Según Castelo, el mercado no está interpretando por ahora lo ocurrido como una dislocación financiera ni como una huida generalizada de los activos de riesgo, sino más bien como una corrección sectorial centrada en tecnología. Europa, además, parte con cierta ventaja relativa frente a Estados Unidos porque tiene menos peso tecnológico, menores exigencias de valoración y una composición más defensiva, con presencia relevante de bancos, energéticas e industriales.

Esto explica que el contagio desde Asia y Wall Street no se esté trasladando con la misma intensidad a los índices europeos. No obstante, advierte de que el equilibrio sigue siendo frágil: si las rentabilidades de los bonos continúan subiendo, especialmente en Estados Unidos, o si el petróleo vuelve a repuntar con fuerza, la resistencia de la renta variable podría agotarse con rapidez.
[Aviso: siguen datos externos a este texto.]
(** X17. When the estimation loop returns (with [nest] at most 5000, the
    value of the script), the counts are an exact histogram with smoothing:
    the entry of token [t] is the float of the integer 1 + the number of the
    [nest] sampled items whose first token is [t], without rounding; the
    sampled items are those at the first [nest] entries of one fresh
    permutation, and every first token is below [ncluster]. *)
Theorem first_token_counts_exact (ds : ImageDataset) (ncluster nest : nat)
  (g : rng) counts g' :
  (Z.of_nat nest <= 5000)%Z ->
  first_token_counts ds ncluster nest g = Some (counts, g') ->
  length counts = ncluster /\
  exists tokens,
    Forall2 (first_token_of ds (g 0) (fun j => g (S j))) (seq 0 nest) tokens /\
    Forall (fun t => t < ncluster) tokens /\
    forall t, t < ncluster ->
      nth_error counts t
        = Some (F32.of_Z (1 + Z.of_nat (count_occ Nat.eq_dec tokens t))).
Proof.
  intros Hn H. unfold first_token_counts in H.
  apply bind_Some in H as [rp [g1 [Hrp H]]].
  unfold randperm in Hrp. injection Hrp as <- <-.
  assert (Hinv : forall u, u < length (repeat (F32.of_Z 1) ncluster) ->
            nth_error (repeat (F32.of_Z 1) ncluster) u
              = Some (F32.of_Z (1 + Z.of_nat (count_occ Nat.eq_dec [] u)))).
  { intros u Hu. rewrite repeat_length in Hu.
    rewrite nth_error_repeat by exact Hu. reflexivity. }
  assert (Hb : (Z.of_nat (length (@nil nat) + length (seq 0 nest)) <= 5000)%Z)
    by (rewrite length_seq; cbn [length]; lia).
  destruct (@count_first_tokens_spec ds (g 0) (seq 0 nest)
              (repeat (F32.of_Z 1) ncluster) [] (fun j => g (S j)) counts g'
              Hinv Hb H)
    as [_ [Hl [tokens [HF [Hlt Hfin]]]]].
  rewrite repeat_length in Hl, Hlt, Hfin.
  split; [exact Hl|]. exists tokens. repeat split; auto.
Qed.

Lemma ex_first_token_counts :
  first_token_counts (ImageDataset_init ex_base ex_codebook None) 2 1
    (fun _ => [0%Z])
  = Some ([F32.of_Z 2; F32.of_Z 1], fun _ => [0%Z]).
Proof. vm_compute. reflexivity. Qed.

Lemma first_token_counts_exact_witness :
  let ds := ImageDataset_init ex_base ex_codebook None in
  let g : rng := fun _ => [0%Z] in
  let counts := [F32.of_Z 2; F32.of_Z 1] in
  length counts = 2 /\
  exists tokens,
    Forall2 (first_token_of ds (g 0) (fun j => g (S j))) (seq 0 1) tokens /\
    Forall (fun t => t < 2) tokens /\
    forall t, t < 2 ->
      nth_error counts t
        = Some (F32.of_Z (1 + Z.of_nat (count_occ Nat.eq_dec tokens t))).
Proof.
  intros ds g counts.
  apply (@first_token_counts_exact ds 2 1 g counts (fun _ => [0%Z])).
  - lia.
  - exact ex_first_token_counts.
Defined.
En relación con los valores tecnológicos, Castelo señala que la situación es delicada en el corto plazo, aunque no considera que la tendencia de fondo esté rota. Las caídas del viernes afectaron de forma especial a tecnología y semiconductores, después de un dato de empleo estadounidense que volvió a alimentar la idea de una Reserva Federal más dura durante más tiempo.
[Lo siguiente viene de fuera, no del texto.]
(** * train.py: early stopping and the repeated-restart training loop

    A shallow embedding of [EarlyStopping] and [Trainer] from [train.py].

    - Python floats are IEEE 754 binary64 values ([spec_float] with
      [prec = 53], [emax = 1024]); comparisons are the IEEE ones, so every
      comparison with NaN is false.
    - Python ints ([patience], [counter], [epochs], [niter], [epoch]) are [Z].
    - The deep-learning framework (modules, optimizers, tensors) is the
      interface [Torch]; the code under verification only calls it.
    - A Python exception is the result [Raise]; the object mutated before the
      exception keeps its mutations, so every operation returns the new
      state next to its result.
    - [print] and [tqdm] only write to the terminal and are left out. *)

From Stdlib Require Import ZArith List Bool Lia String.
From Stdlib Require Import Floats.SpecFloat.
Import ListNotations.

Local Open Scope Z_scope.

(** ** Python floats *)

Module PyFloat.

Definition float := spec_float.

Definition prec : Z := 53.
Definition emax : Z := 1024.

(** [float('inf')] *)
Definition inf : float := S754_infinity false.
Definition nan : float := S754_nan.
(** The int [0] that [best_val_acc] starts from is only ever compared with
    floats and compares like [0.0]. *)
Definition zero : float := S754_zero false.

(** [float(n)] for a Python int [n] *)
Definition of_Z (n : Z) : float := binary_normalize prec emax n 0 false.

Definition one : float := of_Z 1.
Definition half : float := SFdiv prec emax one (of_Z 2).
Definition quarter : float := SFdiv prec emax one (of_Z 4).

Definition add : float -> float -> float := SFadd prec emax.
Definition sub : float -> float -> float := SFsub prec emax.
Definition mul : float -> float -> float := SFmul prec emax.
Definition div : float -> float -> float := SFdiv prec emax.
Definition sqrt : float -> float := SFsqrt prec emax.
Esto penaliza especialmente a compañías con valoraciones elevadas y beneficios esperados a largo plazo. Para el analista, el mercado ha pasado temporalmente de premiar el crecimiento a castigar la duración y los múltiplos exigentes. La inteligencia artificial, los semiconductores y la infraestructura de computación siguen teniendo argumentos estructurales sólidos, pero el sector afronta más volatilidad, más selectividad y menos subidas lineales que en los últimos meses.

Castelo también se detiene en la salida a bolsa de SpaceX, que considera un ejemplo muy representativo del momento actual del mercado: enorme fascinación por las grandes plataformas tecnológicas, pero también dudas razonables sobre cuánto crecimiento futuro está ya descontado en precio. La valoración que se comenta, cercana a 1,75 billones de dólares, junto con una captación de unos 75.000 millones, convertiría la operación en la mayor OPV de la historia. Sin embargo, recuerda que Starlink sería el único segmento rentable, que otras áreas siguen consumiendo caja y que la estructura accionarial dejaría el poder de voto concentrado en Elon Musk y los accionistas internos.
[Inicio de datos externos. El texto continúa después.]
Lemma Math_min_comm (a b : float) : JS.Math_min a b = JS.Math_min b a.
Proof.
  unfold JS.Math_min. rewrite (orb_comm (is_nan b)).
  destruct (is_nan a) eqn:Ha; [reflexivity|].
  destruct (is_nan b) eqn:Hb; [reflexivity|]. cbn [orb].
  destruct (a <? b) eqn:Hab.
  - now rewrite (ltb_asym _ _ Hab).
  - destruct (b <? a) eqn:Hba; [reflexivity|].
    now apply unordered_tie.
Qed.

Lemma Math_max_comm (a b : float) : Math_max a b = Math_max b a.
Proof.
  unfold Math_max. rewrite (orb_comm (is_nan b)).
  destruct (is_nan a) eqn:Ha; [reflexivity|].
  destruct (is_nan b) eqn:Hb; [reflexivity|]. cbn [orb].
  destruct (a <? b) eqn:Hab.
  - now rewrite (ltb_asym _ _ Hab).
  - destruct (b <? a) eqn:Hba; [reflexivity|].
    now apply unordered_tie.
Qed.

Lemma leb_of_compare_Eq (a b : float) :
  SFcompare (Prim2SF a) (Prim2SF b) = Some Eq -> (a <=? b) = true.
Proof. rewrite leb_spec. unfold SFleb. now intros ->. Qed.

Lemma leb_refl (a : float) : is_nan a = false -> (a <=? a) = true.
Proof.
  intros Ha. apply leb_of_compare_Eq.
  pose proof (SFeqb_refl (Prim2SF a)) as H. rewrite <- is_nan_spec, Ha in H.
  unfold SFeqb in H. now destruct (SFcompare (Prim2SF a) (Prim2SF a)) as [[] |].
Qed.

(** Of two numbers the least is at most the greatest. *)
Lemma Math_min_le_max (a b : float) :
  is_nan a = false -> is_nan b = false ->
  (JS.Math_min a b <=? Math_max a b) = true.
Proof.
  intros Ha Hb. unfold JS.Math_min, Math_max. rewrite Ha, Hb. cbn [orb].
  destruct (a <? b) eqn:Hab; [now apply ltb_leb|].
  destruct (b <? a) eqn:Hba; [now apply ltb_leb|].
  pose proof (unordered_cases a b Ha Hb Hab Hba) as Hc.
  assert (Hc' : SFcompare (Prim2SF b) (Prim2SF a) = Some Eq)
    by (now rewrite SFcompare_swap, Hc).
  destruct (JS.is_neg_zero a);
    auto using leb_of_compare_Eq, leb_refl.
Qed.

End MinMaxFacts.

Section DrawnPolygons.

Import GeoJSON MapDrawing.

Lemma flip_flip (p : float * float) : flip (flip p) = p.
Proof. now destruct p. Qed.

Lemma defined_map_Some (l : list position) : defined (map Some l) = Some l.
Proof. induction l as [| c l IH]; cbn; [reflexivity | now rewrite IH]. Qed.

(** X9: the polygon completed from a path that is not empty has one ring:
    the points of the path in order, each as [lng, lat], closed by a copy
    of the first one (one position more than the path has points); and
    the polygon shown for it passes through the points of the path and
    back to the first. *)
Theorem completed_area_ring (p : latlng) (rest : list latlng) :
  coordinates (area_of (p :: rest)) =
    [map Some (flip p :: map flip rest ++ [flip p])%list] /\
  shown_positions (area_of (p :: rest)) = Some (p :: rest ++ [p])%list.
Proof.
  assert (H : coordinates (area_of (p :: rest)) =
              [map Some (flip p :: map flip rest ++ [flip p])%list]).
  { unfold area_of. cbn [map hd coordinates app]. rewrite map_app, map_map.
    reflexivity. }
  split; [exact H|].
  unfold shown_positions. rewrite H, defined_map_Some. cbn [option_map map].
  rewrite map_app, map_map, flip_flip. cbn [map]. rewrite flip_flip.
  now rewrite (map_ext (fun x => flip (flip x)) (fun x => x) flip_flip), map_id.
Qed.

Lemma area_of_three (pts : list latlng) :
  length pts = 3%nat -> closed_ring_of 4 (area_of pts).
Proof.
  destruct pts as [| p1 [| p2 [| p3 [| p4 l]]]]; try discriminate.
  intros _. exists (flip p1), [flip p2; flip p3]. now split.
Qed.

Lemma area_of_four (pts : list latlng) :
  length pts = 4%nat -> closed_ring_of 5 (area_of pts).
Proof.
  destruct pts as [| p1 [| p2 [| p3 [| p4 [| p5 l]]]]]; try discriminate.
  intros _. exists (flip p1), [flip p2; flip p3; flip p4]. now split.
Qed.

Lemma on_event_ok (st : drawing) (e : map_event) :
  drawing_ok st ->
  drawing_ok (fst (on_event st e)) /\
  forall a, snd (on_event st e) = Some a ->
            closed_ring_of 4 a \/ closed_ring_of 5 a.
Proof.
  intros (Hidle & Hbusy). unfold on_event, drawing_ok, completeArea.
  destruct e as [p |]; destruct (isDrawing st) eqn:Hd; cbn [negb andb].
  - specialize (Hbusy eq_refl).
    destruct (Nat.ltb_spec (length (currentPath st)) 4) as [_ | H4]; [|lia].
    destruct (Nat.eqb_spec (length (currentPath st)) 3) as [H3 | H3];
      cbn [fst snd isDrawing currentPath idle].
    + split; [split; [reflexivity | discriminate]|].
      intros a Ha. injection Ha as <-. right. apply area_of_four.
      rewrite length_app, H3. reflexivity.
    + split; [|discriminate]. split; [congruence|]. intros _.
      rewrite length_app. cbn [length]. lia.
  - cbn [fst snd isDrawing currentPath]. split; [|discriminate].
    split; [discriminate|]. cbn [length]. lia.
  - specialize (Hbusy eq_refl).
    destruct (Nat.leb_spec 3 (length (currentPath st))) as [H3 | H3];
      cbn [fst snd isDrawing currentPath idle].
    + split; [split; [reflexivity | discriminate]|].
      intros a Ha. injection Ha as <-. left. apply area_of_three. lia.
    + split; [|discriminate]. rewrite Hd. split; [discriminate | auto].
  - cbn [fst snd]. split; [|discriminate]. rewrite Hd.
    split; [exact Hidle | discriminate].
Qed.

Lemma run_ok (events : list map_event) :
  forall st, drawing_ok st ->
    drawing_ok (fst (run st events)) /\
    Forall (fun a => closed_ring_of 4 a \/ closed_ring_of 5 a)
           (snd (run st events)).
Proof.
  induction events as [| e events IH]; intros st Hst; cbn.
  - split; [exact Hst | constructor].
  - destruct (on_event_ok st e Hst) as (Hst' & Hout).
    destruct (on_event st e) as [st' out]. cbn [fst snd] in Hst', Hout.
    destruct (IH st' Hst') as (Hst'' & Houts).
    destruct (run st' events) as [st'' outs]. cbn [fst snd] in *.
    split; [exact Hst''|].
    destruct out as [a |]; [constructor; auto | exact Houts].
Qed.

(** X10: whatever is clicked and double-clicked, starting with nothing
    drawn: while a polygon is being drawn its path holds one to three
    points, and otherwise none; and every polygon selected has a single
    ring, closed, of four or five positions (three or four points and the
    copy of the first). *)
Theorem drawing_invariant (events : list map_event) :
  let st := fst (run idle events) in
  (isDrawing st = false -> currentPath st = []) /\
  (isDrawing st = true -> (1 <= length (currentPath st) <= 3)%nat) /\
  Forall (fun a => closed_ring_of 4 a \/ closed_ring_of 5 a)
         (snd (run idle events)).
Proof.
  destruct (run_ok events idle) as ((H1 & H2) & H3).
  - split; [reflexivity | discriminate].
  - cbn zeta. auto.
Qed.

End DrawnPolygons.

Section SelectedRectangles.

Import GeoJSON AreaSelection MinMaxFacts.

(** X11: a rectangle dragged from one corner to the opposite one is the
    rectangle dragged the other way: the polygon and the bounds depend on
    the two corners only. *)
Theorem drag_direction_irrelevant (p q : latlng) :
  createGeoJSONFromBounds p q = createGeoJSONFromBounds q p /\
  bounds_of p q = bounds_of q p.
Proof.
  unfold createGeoJSONFromBounds, bounds_of.
  now rewrite (Math_min_comm (fst p)), (Math_min_comm (snd p)),
    (Math_max_comm (fst p)), (Math_max_comm (snd p)).
Qed.

(** X12: for two corners whose coordinates are numbers, the bounds read
    off the dragged polygon are the bounds previewed during the drag, and
    their first corner is south-west of the second: its latitude and its
    longitude are at most those of the second. *)
Theorem drag_bounds_ordered (p q : latlng) :
  is_nan (fst p) = false -> is_nan (snd p) = false ->
  is_nan (fst q) = false -> is_nan (snd q) = false ->
  exists (sw ne : latlng),
    selected_bounds (createGeoJSONFromBounds p q) = Some (sw, ne) /\
    bounds_of p q = (sw, ne) /\
    (fst sw <=? fst ne) = true /\ (snd sw <=? snd ne) = true.
Proof.
  intros H1 H2 H3 H4.
  exists (JS.Math_min (fst p) (fst q), JS.Math_min (snd p) (snd q)),
         (Math_max (fst p) (fst q), Math_max (snd p) (snd q)).
  repeat split; cbn [fst snd]; now apply Math_min_le_max.
Qed.

Lemma rectangle_closed (c0 c1 c2 c3 : position) :
  let a := {| coordinates := [[Some c0; Some c1; Some c2; Some c3; Some c0]] |} in
  closed_ring_of 5 a /\ selected_bounds a = Some (flip c0, flip c2).
Proof. split; [exists c0, [c1; c2; c3]; now split | reflexivity]. Qed.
Por ello, advierte a los inversores minoristas de que poder solicitar acciones no garantiza recibirlas y de que no conviene perseguir el valor a cualquier precio en los primeros compases de cotización. La operación puede despertar un gran entusiasmo inicial, pero también implicar una volatilidad elevada y un riesgo considerable si las expectativas no se cumplen.

Por último, respecto al Banco Central Europeo, Castelo ve muy probable una subida de 25 puntos básicos en la reunión de esta semana, ya bastante descontada por el mercado. En su opinión, la clave no estará tanto en la decisión en sí, sino en el tono posterior de Christine Lagarde. Cree que el BCE mantendrá una actitud prudente, condicionada por la evolución de la guerra, los datos macroeconómicos y, sobre todo, la inflación, que sigue claramente por encima del objetivo del 2%.